Greg Lucas: On Today’s Sports Talk Radio

The commentary response by veteran sports broadcaster Greg Lucas to yesterday’s Pecan Park Eagle column, “It’s Finally Baseball Season for Local ‘Experts’ “ was simply too eloquent to be left in the shadows of our featured piece. That being said, Greg’s thoughts stand alone today on their own legs as our featured follow-up column on this subject.

And just to think of how this all was set in motion is interesting. It started because 790 AM sports talk radio host Matt Thomas in Houston distracted me long enough once I got in my car yesterday morning to keep me from changing the radio dial to Sirius Satellite and music from the big band era. That’s when I heard Thomas express this now paraphrased thought:

“The Astros are doing a little better this year. The question here is – now that the Rockets season is finally over – are the Astros going to be good enough to hold our attention until the Texans begin their training camp for the next NFL season?”

The commentary material reaction from Greg Lucas to my published thoughts now follows this link to yesterday’s column:


Reflections on Today’s Sports Talk Radio

By Greg Lucas, Former Broadcaster for FOX, the Houston Astros, the Texas Rangers and Numerous Other Radio and TV Assignments Covering Baseball, Football, and Basketball, Sports Talk Radio, and authorship of one book, so far, plus his numerous articles and Internet commentaries on sports. Greg Lucas also is a media member of the Texas Baseball Hall of Fame.

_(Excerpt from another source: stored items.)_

(* ===== verification/ChatRace.v ===== *)
(** * ChatRace: calls of [unseal] and [seal] that interleave (src/chat/index.ts)

    A call is a [Task] that runs from one [await] to the next; between two steps other calls step,
    the application rotates a room, or its [getKey] starts to answer differently. A task run alone
    is [Chat.unseal] ([run_task_unseal]) or [Chat.seal] ([run_task_seal]). The awaits inside the
    durable guard, the counter allocator and the key derivation are one step each. *)
From S2P Require Import Prelude StateLogic Errors Internal Header Kid WebCrypto Toy Crypto SFrame.
From Stdlib Require Import Strings.Byte.
From S2P Require Import Replay Durable ChatCache ChatKeys ChatCtr ChatReplay Chat.

Section Race.
Context `{WebCrypto, Digest}.

(** Where a call waits: a call of [unseal] (settled by [Settled]) or of [seal] (settled by [Sealed]). *)
Inductive pc :=
| AtKey (answer : res BaseKey)
| AtDerive (userKey : BaseKey)
| AtIndex (keys : DerivedKeys)
| AtDurable (key : SFrameKey) (ctr : Z) (rw : window_ref)
| AtDecrypt (key : SFrameKey) (ctr : Z) (rw : window_ref)
| AtAccept (ctr : Z) (plaintext : bytes)
| Settled (r : res bytes)
| SealAtKey (answer : res BaseKey)
| SealAtDerive (userKey : BaseKey)
| SealAtIndex (keys : DerivedKeys)
| SealAtEncrypt (key : SFrameKey) (ctr : Z)
| Sealed (r : res bytes).

(** [t_input]: the argument of the call, a sealed frame or a plaintext. *)
Record Task := mkTask { t_input : bytes; t_ctx : SealContext; t_pc : pc }.
(* ===== verification/WorkerEvents.v ===== *)
(** * WorkerEvents: relations kept by every event of the worker

    [step_keeps] reduces a claim about a whole run to the few operations that write what the claim
    looks at. *)
From S2P Require Import Prelude Errors Internal Header Kid WebCrypto Toy Crypto SFrame Codec Replay.
From S2P Require Import WorkerTypes WorkerState WorkerFrame Worker StateLogic WorkerLogic WorkerRatchet.
From S2P Require Durable.

Ltac head_of t := lazymatch t with ?h _ => head_of h | _ => t end.

Ltac view_cases :=
  lazymatch goal with
  | |- same ?f _ _ =>
      unfold same; (let h := head_of f in try unfold h); cbn; repeat case_match; reflexivity
  | |- preserved ?P _ _ =>
      unfold preserved; (let h := head_of P in try unfold h); cbn; repeat case_match;
      exact (fun H => H)
  end.

(** For handlers whose writes a view does not look at. *)
Ltac keeps_bookkeeping :=
  unfold now, durable_available, scheduleWipeOfEpochsBelow, frame_of, set_frame_data,
    clearEncryptStarve, init_durable, pipe;
  keeps_auto;
  first [ apply keeps_emit, _ | apply keeps_emitMetric, _ | apply keeps_reset_failures, _
        | apply keeps_clear_durable, _
        | apply keeps_modify; intros ?; first
            [ reflexivity | exact (fun H => H)
            | view_cases ] ].

Section Events.
Context `{WebCrypto}.
Implicit Types w : World.

Definition no_teardown (ev : Event) : Prop := ev <> ev_message TeardownMsg.

(** What follows the encode or decode in the transform. *)
Definition transform_rest (side : Side) (fid : nat) (r : res unit) : W unit :=
  match r with
  | Ok _ => modify (fun w => w <| enqueued ::= fun l => l ++ [fid] |>)
  | Throw err =>
      match side with
      | side_encode =>
          let reason := if no_send_epoch err then "no_epoch"%string else "encode_failed"%string in
          let metricCode := if no_send_epoch err then "NO_EPOCH"%string else errCode err in
          emitMetric (m_encode_drop metricCode);;
          noteEncryptDrop reason
      | side_decode => mret tt
      end
  end.

Lemma transform_run side fid w :
  transform side fid w =
    let kind := frameKindOf (frame_type (default (mkFrame [] None) (frames w !! fid))) in
    let '(r, w') := match side with
                    | side_encode => encodeFrame fid kind
                    | side_decode => decodeFrame fid
                    end w in
    transform_rest side fid r w'.
Proof.
  unfold transform, transform_rest, frame_of, attempt. cbn.
  unfold mbind, M_bind, gets. cbn. destruct side; cbn.
  - by destruct (encodeFrame _ _ w).
  - by destruct (decodeFrame _ w).
Qed.

(** What the other events of a run write. The [init] message is left to the caller. *)
Class Event_rel (R : relation World) : Prop := {
  er_receive :: Receive_rel R;
  er_install e self b : keeps R (installEpoch e self b);
  er_timer e : keeps R (fireWipeTimer e);
  er_encode fid kind : keeps R (encodeFrame fid kind);
  er_encrypt_starve w a b c d : R w (w <| ws ::= fun s => s <| encryptStarveActive := a |>
    <| encryptStarveSinceMs := b |> <| encryptStarveFramesDropped := c |>
    <| encryptStarveLastEmitMs := d |> |>);
  er_enqueued w l : R w (w <| enqueued := l |>);
  er_pipes w l : R w (w <| pipes := l |>);
  er_clock w t : R w (w <| clock := t |>);
  er_codec w c : R w (w <| ws ::= fun s => s <| ws_codec := c |> |>);
  er_trailer w t : R w (w <| ws ::= fun s => s <| sifTrailer := t |> |>);
  er_window w n : 0 <= n -> R w (w <| ws ::= fun s => s <| ratchetWindowSize := n |> |>);
  er_metrics w b : R w (w <| ws ::= fun s => s <| metricsEnabled := b |> |>);
  er_replay w n : 0 <= n -> R w (w <| ws ::= fun s => s <| replayWindowSize := n |> |>);
  er_tolerance w n : -1 <= n -> R w (w <| ws ::= fun s => s <| failureTolerance := n |> |>)
}.

Section Step.
Context (R : relation World) `{!Event_rel R}.

Lemma noteEncryptDrop_keeps r : keeps R (noteEncryptDrop r).
Proof.
  unfold noteEncryptDrop, now. keeps_auto;
    first [apply keeps_emit, _ | apply keeps_setw; intros w].
  - apply er_encrypt_starve.
  - apply (er_encrypt_starve w (encryptStarveActive (ws w)) (encryptStarveSinceMs (ws w))
      (encryptStarveFramesDropped (ws w) + 1) (encryptStarveLastEmitMs (ws w))).
  - apply (er_encrypt_starve w (encryptStarveActive (ws w)) (encryptStarveSinceMs (ws w))
      (encryptStarveFramesDropped (ws w)) a).
Qed.

Lemma transform_rest_keeps side fid r : keeps R (transform_rest side fid r).
Proof.
  unfold transform_rest. keeps_auto;
    first [apply keeps_emitMetric, _ | apply noteEncryptDrop_keeps |
           apply keeps_modify; intros w; apply er_enqueued].
Qed.

Lemma transform_keeps side fid : keeps R (transform side fid).
Proof.
  intros w. rewrite transform_run. cbv zeta. destruct side.
  - pose proof (er_encode fid
      (frameKindOf (frame_type (default (mkFrame [] None) (frames w !! fid)))) w) as He.
    destruct (encodeFrame _ _ w) as [r w']. etransitivity; [exact He|]. apply transform_rest_keeps.
  - pose proof (keeps_decodeFrame R fid w) as He.
    destruct (decodeFrame _ w) as [r w']. etransitivity; [exact He|]. apply transform_rest_keeps.
Qed.

Lemma handleMessage_keeps msg :
  msg <> TeardownMsg ->
  match msg with InitMsg _ _ _ _ _ _ _ _ _ _ => keeps R (handleMessage msg) | _ => True end ->
  keeps R (handleMessage msg).
Proof.
  intros Hmsg Hinit. destruct msg; [exact Hinit|clear Hinit; cbn [handleMessage]..|done].
  1-2: apply keeps_bind; [apply _|apply er_install|intros _; apply keeps_drainPreEpochQueue, _].
  all: unfold pipe; keeps_auto; first [apply keeps_setw; intros w | apply keeps_modify; intros w].
  - apply er_codec.
  - apply er_pipes.
  - apply er_trailer.
  - apply er_window. lia.
  - apply er_metrics.
  - apply er_replay. lia.
  - apply fr_windows.
  - apply fr_windows.
  - apply er_tolerance. destruct (Z.ltb_spec (js_floor tolerance) (-1)); lia.
  - apply fr_failures.
Qed.

Lemma step_keeps ev :
  no_teardown ev ->
  match ev with
  | ev_message (InitMsg _ _ _ _ _ _ _ _ _ _ as msg) => keeps R (handleMessage msg)
  | _ => True
  end ->
  keeps R (step ev).
Proof.
  intros Hev Hinit. destruct ev as [msg|side|side fid frame|epoch|ms]; cbn [step].
  - unfold onmessage. keeps_auto; [|apply keeps_emit, _].
    apply handleMessage_keeps; [by intros ->|]. by destruct msg.
  - unfold onrtctransform, pipe. keeps_auto. apply keeps_modify. intros w. apply er_pipes.
  - apply keeps_bind; [apply _|apply keeps_modify; intros w; apply rr_frames|].
    intros _. apply transform_keeps.
  - apply er_timer.
  - apply keeps_modify. intros w. apply er_clock.
Qed.

(** A run without teardown, when every event of it satisfies [P]. *)
Lemma run_keeps (P : Event -> Prop) w evs :
  (forall ev, P ev -> keeps R (step ev)) -> Forall P evs -> R w (run w evs).
Proof.
  intros HP Hevs. revert w. induction Hevs as [|ev evs Hev Hevs IH]; intros w; cbn; [reflexivity|].
  etransitivity; [apply (HP ev Hev w)|]. apply IH.
Qed.

End Step.

End Events.

(** The instances for relations that hold by computation. *)
Ltac frame_rel_easy := split; [apply _|intros; reflexivity..].

Ltac receive_rel_easy :=
  split; [apply _|intros; apply pushToQueue_keeps; [apply _|intros; reflexivity]|
          intros; reflexivity..|apply retryLoop_keeps; [apply _|intros; reflexivity]].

Greg Lucas Texas baseball Hall of Fame Media Member

Greg Lucas
Texas Baseball Hall of Fame
Media Member

Although it has been a number of years since I hosted sports talk radio the philosophy was far different than today. The object then was to lead the direction into what was significant NOT just what callers wanted to talk about. That was before 24 hour sports talk existed and four or five stations competing with each other. However, the only way that worked was for the host to work very hard and become knowledgeable (and interested) about all the sports of the day. He needed to be far more than just a casual fan with far more insight and knowledge than the casual fan. The majority of hosts in Houston are perceived to be less than fully interested or knowledgeable about little other than football. Since the majority of callers are in the same boat that is what has resulted.

In the olden days when I worked radio sports talk caller totals were not important. Putting on good shows were. In fact, it was believed at the time that a good show would actually restrict callers since they would be so interested in what was being said (by the host and/or guests) they would be reluctant to try and interrupt. Success of the shows was not by caller counts but by ratings and sales numbers.

Of course in those days sportscasters, like newscasters, to keep their credibility in part had no role in reading live commercials or doing commercials. They were separate. This also kept the hosts from earning extra money, but also kept them “above the fray” of being required to endorse services or products they may have little real confidence. The point was to keep those “voices” as that of authority and knowledge and not pitch men.

The shows were on a far more intelligent and almost “teaching” level. The hosts didn’t talk down to the listeners or callers but tried to inform BECAUSE they had the depth of knowledge to do just that. The DID know more than the average caller. They were professionals who had worked their way up in both broadcasting, but also in their sports expertise. Opinions were based on real fact and experience, not something that just popped into their head.

In Houston right now the one announcer who would have fit in that mold is Charlie Pallilo. He was well trained in college and during his early years in Houston at KTRH. I suspect he would love to be a sports talk host as his local mentors like Jerry Trupiano once were and the voices he heard growing up in the NY area. Things are just different now. Charlie almost apologizes when he mentions the Astros or local college sports or anything of national note. He shouldn’t. He should tell his listeners what they need to know and not pander to the lowest common denominator for easy caller numbers. But so should everyone else and I suspect those days are long gone around here.

NEXT: A question whether the teams themselves care at all about who/how the pre/post games shows surrounding their games are handled.


One Response to “Greg Lucas: On Today’s Sports Talk Radio”

  1. Wayne Roberts Says:

    Excellent observation and another sign the apocalypse is upon us. I stopped listening to all talk radio years ago. I have enough to contribute to my stomach ulcer.